### What you will do
Filter the lines below, keeping each one that holds "Sentinel".
________________
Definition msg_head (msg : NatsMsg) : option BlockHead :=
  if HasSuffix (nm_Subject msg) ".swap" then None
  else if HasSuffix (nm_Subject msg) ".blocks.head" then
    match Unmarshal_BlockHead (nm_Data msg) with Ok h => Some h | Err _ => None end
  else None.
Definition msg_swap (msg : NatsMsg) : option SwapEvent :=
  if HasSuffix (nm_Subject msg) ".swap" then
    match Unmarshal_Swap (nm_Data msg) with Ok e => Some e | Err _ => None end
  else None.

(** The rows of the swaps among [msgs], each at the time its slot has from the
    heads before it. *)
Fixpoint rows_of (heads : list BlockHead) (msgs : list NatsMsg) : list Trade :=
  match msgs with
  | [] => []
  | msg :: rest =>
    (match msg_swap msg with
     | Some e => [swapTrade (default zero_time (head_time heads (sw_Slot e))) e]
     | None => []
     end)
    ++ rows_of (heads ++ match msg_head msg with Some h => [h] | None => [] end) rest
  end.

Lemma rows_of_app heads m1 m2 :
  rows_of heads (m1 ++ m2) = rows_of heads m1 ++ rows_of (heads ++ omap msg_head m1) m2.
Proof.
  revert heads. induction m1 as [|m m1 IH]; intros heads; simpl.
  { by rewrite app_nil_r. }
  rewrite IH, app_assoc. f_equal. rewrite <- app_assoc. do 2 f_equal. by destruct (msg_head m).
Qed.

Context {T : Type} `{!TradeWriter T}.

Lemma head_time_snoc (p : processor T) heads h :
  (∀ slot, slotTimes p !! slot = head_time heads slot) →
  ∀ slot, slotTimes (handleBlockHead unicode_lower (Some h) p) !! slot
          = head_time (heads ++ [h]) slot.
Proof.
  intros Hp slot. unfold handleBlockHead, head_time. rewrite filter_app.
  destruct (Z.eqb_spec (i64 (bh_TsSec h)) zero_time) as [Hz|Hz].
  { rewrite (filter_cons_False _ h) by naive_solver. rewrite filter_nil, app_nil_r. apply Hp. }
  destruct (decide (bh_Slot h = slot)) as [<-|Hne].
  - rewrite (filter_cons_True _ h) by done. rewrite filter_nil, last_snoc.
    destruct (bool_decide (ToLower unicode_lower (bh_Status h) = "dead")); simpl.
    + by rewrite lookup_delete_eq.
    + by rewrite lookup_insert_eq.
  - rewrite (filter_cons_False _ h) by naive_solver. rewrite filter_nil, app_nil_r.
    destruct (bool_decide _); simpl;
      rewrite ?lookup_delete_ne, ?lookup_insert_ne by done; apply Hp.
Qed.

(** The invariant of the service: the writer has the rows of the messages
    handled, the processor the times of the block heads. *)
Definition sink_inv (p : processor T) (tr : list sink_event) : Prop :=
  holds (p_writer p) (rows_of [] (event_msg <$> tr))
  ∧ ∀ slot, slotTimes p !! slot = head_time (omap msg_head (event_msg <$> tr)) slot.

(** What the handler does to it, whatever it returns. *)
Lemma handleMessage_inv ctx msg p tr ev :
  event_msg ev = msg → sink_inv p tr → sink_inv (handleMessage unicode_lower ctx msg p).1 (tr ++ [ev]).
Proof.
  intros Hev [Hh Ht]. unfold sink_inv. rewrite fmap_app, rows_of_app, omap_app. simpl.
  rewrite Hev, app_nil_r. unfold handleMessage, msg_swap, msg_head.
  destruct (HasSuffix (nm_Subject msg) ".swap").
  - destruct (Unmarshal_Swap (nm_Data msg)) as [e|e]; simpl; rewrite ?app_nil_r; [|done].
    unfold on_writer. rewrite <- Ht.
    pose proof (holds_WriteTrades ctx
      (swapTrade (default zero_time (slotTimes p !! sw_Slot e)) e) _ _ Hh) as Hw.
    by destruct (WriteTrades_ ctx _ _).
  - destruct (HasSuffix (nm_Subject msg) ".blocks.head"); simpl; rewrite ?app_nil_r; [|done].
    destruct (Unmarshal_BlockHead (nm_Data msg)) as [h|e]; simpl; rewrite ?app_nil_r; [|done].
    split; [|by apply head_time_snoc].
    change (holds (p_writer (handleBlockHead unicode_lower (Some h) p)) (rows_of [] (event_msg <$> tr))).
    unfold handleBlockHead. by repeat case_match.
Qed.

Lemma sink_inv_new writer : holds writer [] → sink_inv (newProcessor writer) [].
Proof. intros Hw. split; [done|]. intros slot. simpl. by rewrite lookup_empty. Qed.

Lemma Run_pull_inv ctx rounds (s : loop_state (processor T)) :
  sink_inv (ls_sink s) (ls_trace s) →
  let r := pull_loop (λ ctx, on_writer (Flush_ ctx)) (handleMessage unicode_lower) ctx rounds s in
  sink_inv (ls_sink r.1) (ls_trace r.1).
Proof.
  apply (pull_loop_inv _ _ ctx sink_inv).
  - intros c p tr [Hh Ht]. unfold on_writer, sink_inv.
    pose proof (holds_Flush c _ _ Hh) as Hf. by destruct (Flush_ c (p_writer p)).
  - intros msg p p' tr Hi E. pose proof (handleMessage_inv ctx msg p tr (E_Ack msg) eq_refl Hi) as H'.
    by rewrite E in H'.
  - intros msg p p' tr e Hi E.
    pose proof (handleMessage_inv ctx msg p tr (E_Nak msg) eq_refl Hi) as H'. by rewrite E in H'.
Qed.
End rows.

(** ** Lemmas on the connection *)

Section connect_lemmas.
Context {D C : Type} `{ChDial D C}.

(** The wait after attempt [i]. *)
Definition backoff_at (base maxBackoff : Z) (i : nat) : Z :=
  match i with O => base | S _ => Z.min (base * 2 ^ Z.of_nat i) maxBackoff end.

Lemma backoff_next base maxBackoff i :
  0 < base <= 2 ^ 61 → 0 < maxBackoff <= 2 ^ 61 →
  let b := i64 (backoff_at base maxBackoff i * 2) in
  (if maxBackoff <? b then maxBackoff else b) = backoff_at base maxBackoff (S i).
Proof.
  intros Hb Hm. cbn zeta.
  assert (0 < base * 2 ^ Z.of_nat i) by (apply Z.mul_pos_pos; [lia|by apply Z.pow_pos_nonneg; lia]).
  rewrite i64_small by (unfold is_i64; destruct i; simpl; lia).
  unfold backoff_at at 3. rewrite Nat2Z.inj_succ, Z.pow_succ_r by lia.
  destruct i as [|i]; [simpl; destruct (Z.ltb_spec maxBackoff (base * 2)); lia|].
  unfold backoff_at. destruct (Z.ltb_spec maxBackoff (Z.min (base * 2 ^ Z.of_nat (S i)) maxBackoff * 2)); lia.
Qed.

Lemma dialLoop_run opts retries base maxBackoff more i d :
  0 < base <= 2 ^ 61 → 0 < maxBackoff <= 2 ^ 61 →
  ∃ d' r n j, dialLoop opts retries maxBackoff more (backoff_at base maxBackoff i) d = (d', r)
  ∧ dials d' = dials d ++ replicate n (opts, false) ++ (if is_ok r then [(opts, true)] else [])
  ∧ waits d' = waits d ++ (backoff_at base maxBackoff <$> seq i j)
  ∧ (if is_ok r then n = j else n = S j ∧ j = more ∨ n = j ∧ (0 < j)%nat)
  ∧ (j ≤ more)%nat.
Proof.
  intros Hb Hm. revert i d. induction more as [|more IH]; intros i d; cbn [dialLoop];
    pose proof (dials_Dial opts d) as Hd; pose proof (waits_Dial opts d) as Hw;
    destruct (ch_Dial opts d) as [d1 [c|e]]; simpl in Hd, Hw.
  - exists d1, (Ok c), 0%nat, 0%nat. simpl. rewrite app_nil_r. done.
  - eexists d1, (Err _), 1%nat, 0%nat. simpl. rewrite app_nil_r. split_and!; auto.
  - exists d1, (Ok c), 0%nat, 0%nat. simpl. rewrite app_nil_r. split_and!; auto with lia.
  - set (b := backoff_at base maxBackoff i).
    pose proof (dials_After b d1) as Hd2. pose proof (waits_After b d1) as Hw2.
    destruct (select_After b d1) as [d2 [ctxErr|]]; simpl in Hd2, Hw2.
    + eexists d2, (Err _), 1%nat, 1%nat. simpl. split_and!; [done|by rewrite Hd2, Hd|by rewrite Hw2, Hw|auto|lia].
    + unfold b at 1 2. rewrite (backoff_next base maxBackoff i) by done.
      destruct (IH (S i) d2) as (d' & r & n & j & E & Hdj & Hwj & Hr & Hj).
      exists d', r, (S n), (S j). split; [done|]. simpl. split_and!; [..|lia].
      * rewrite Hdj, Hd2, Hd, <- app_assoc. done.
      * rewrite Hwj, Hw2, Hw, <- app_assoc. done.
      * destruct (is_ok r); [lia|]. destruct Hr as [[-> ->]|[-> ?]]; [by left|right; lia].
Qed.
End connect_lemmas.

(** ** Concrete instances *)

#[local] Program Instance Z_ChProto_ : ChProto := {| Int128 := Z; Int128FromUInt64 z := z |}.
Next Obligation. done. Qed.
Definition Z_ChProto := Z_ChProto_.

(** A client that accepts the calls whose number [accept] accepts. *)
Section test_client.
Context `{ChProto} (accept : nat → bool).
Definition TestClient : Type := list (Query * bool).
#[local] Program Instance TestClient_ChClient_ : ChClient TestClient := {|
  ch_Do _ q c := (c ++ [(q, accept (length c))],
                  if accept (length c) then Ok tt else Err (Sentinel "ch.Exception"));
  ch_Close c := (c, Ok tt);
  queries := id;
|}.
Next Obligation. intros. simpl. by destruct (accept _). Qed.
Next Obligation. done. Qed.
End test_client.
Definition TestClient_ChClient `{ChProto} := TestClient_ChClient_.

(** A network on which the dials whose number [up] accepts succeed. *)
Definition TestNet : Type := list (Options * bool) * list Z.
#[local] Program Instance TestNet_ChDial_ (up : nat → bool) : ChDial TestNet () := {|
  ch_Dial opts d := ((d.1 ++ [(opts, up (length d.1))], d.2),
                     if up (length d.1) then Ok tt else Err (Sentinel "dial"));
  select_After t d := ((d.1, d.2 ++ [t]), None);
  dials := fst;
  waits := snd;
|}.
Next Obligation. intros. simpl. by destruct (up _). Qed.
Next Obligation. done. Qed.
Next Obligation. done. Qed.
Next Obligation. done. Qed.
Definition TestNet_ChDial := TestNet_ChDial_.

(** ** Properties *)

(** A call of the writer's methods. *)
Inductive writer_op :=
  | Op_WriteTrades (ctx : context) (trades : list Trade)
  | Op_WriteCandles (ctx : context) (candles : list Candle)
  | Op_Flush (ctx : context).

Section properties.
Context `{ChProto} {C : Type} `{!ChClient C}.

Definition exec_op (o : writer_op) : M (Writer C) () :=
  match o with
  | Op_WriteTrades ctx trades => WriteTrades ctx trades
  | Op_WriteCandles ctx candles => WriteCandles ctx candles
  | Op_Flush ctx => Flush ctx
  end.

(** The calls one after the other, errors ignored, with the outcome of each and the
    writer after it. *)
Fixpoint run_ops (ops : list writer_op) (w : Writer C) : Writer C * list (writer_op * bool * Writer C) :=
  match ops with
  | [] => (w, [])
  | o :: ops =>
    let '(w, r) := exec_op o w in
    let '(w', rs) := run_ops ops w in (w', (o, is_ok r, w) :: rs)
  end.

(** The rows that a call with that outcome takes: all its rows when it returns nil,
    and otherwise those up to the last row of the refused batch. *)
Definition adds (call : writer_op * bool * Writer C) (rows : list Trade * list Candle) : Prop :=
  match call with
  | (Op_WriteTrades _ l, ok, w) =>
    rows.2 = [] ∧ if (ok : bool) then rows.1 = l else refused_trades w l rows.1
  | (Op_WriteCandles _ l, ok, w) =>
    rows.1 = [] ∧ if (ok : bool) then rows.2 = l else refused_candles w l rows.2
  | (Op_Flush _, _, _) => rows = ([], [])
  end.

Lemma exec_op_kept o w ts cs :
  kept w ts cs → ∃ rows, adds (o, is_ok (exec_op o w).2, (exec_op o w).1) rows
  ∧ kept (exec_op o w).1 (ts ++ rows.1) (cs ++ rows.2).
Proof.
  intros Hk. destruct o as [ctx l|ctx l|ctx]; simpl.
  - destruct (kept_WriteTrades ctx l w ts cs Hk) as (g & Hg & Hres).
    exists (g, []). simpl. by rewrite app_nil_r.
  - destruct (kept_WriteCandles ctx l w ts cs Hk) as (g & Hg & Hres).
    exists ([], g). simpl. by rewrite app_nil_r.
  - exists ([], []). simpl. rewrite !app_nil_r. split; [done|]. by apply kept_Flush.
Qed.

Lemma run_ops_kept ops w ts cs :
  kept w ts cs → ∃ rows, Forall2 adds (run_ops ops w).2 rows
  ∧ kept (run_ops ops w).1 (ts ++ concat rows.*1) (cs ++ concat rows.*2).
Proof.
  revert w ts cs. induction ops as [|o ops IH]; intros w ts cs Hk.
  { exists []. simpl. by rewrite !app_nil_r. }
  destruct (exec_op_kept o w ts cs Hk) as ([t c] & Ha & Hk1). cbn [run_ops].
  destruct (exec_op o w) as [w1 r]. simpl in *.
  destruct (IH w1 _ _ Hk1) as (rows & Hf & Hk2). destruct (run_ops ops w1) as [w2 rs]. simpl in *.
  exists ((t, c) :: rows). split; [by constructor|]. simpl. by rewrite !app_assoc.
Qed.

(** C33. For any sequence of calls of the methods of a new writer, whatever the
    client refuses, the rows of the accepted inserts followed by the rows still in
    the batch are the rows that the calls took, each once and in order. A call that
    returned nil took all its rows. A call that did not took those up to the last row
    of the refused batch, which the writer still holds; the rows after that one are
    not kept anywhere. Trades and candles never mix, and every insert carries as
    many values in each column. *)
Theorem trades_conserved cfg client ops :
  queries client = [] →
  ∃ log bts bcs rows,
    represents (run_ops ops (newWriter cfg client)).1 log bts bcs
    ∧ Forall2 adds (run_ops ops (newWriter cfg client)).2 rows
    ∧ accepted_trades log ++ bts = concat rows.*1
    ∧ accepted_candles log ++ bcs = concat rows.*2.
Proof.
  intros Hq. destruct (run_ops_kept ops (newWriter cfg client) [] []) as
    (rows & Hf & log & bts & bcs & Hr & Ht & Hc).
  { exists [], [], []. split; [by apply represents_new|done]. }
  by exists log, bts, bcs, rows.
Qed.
________________
### Reply to the exercise
                  if accept (length c) then Ok tt else Err (Sentinel "ch.Exception"));
                     if up (length d.1) then Ok tt else Err (Sentinel "dial"));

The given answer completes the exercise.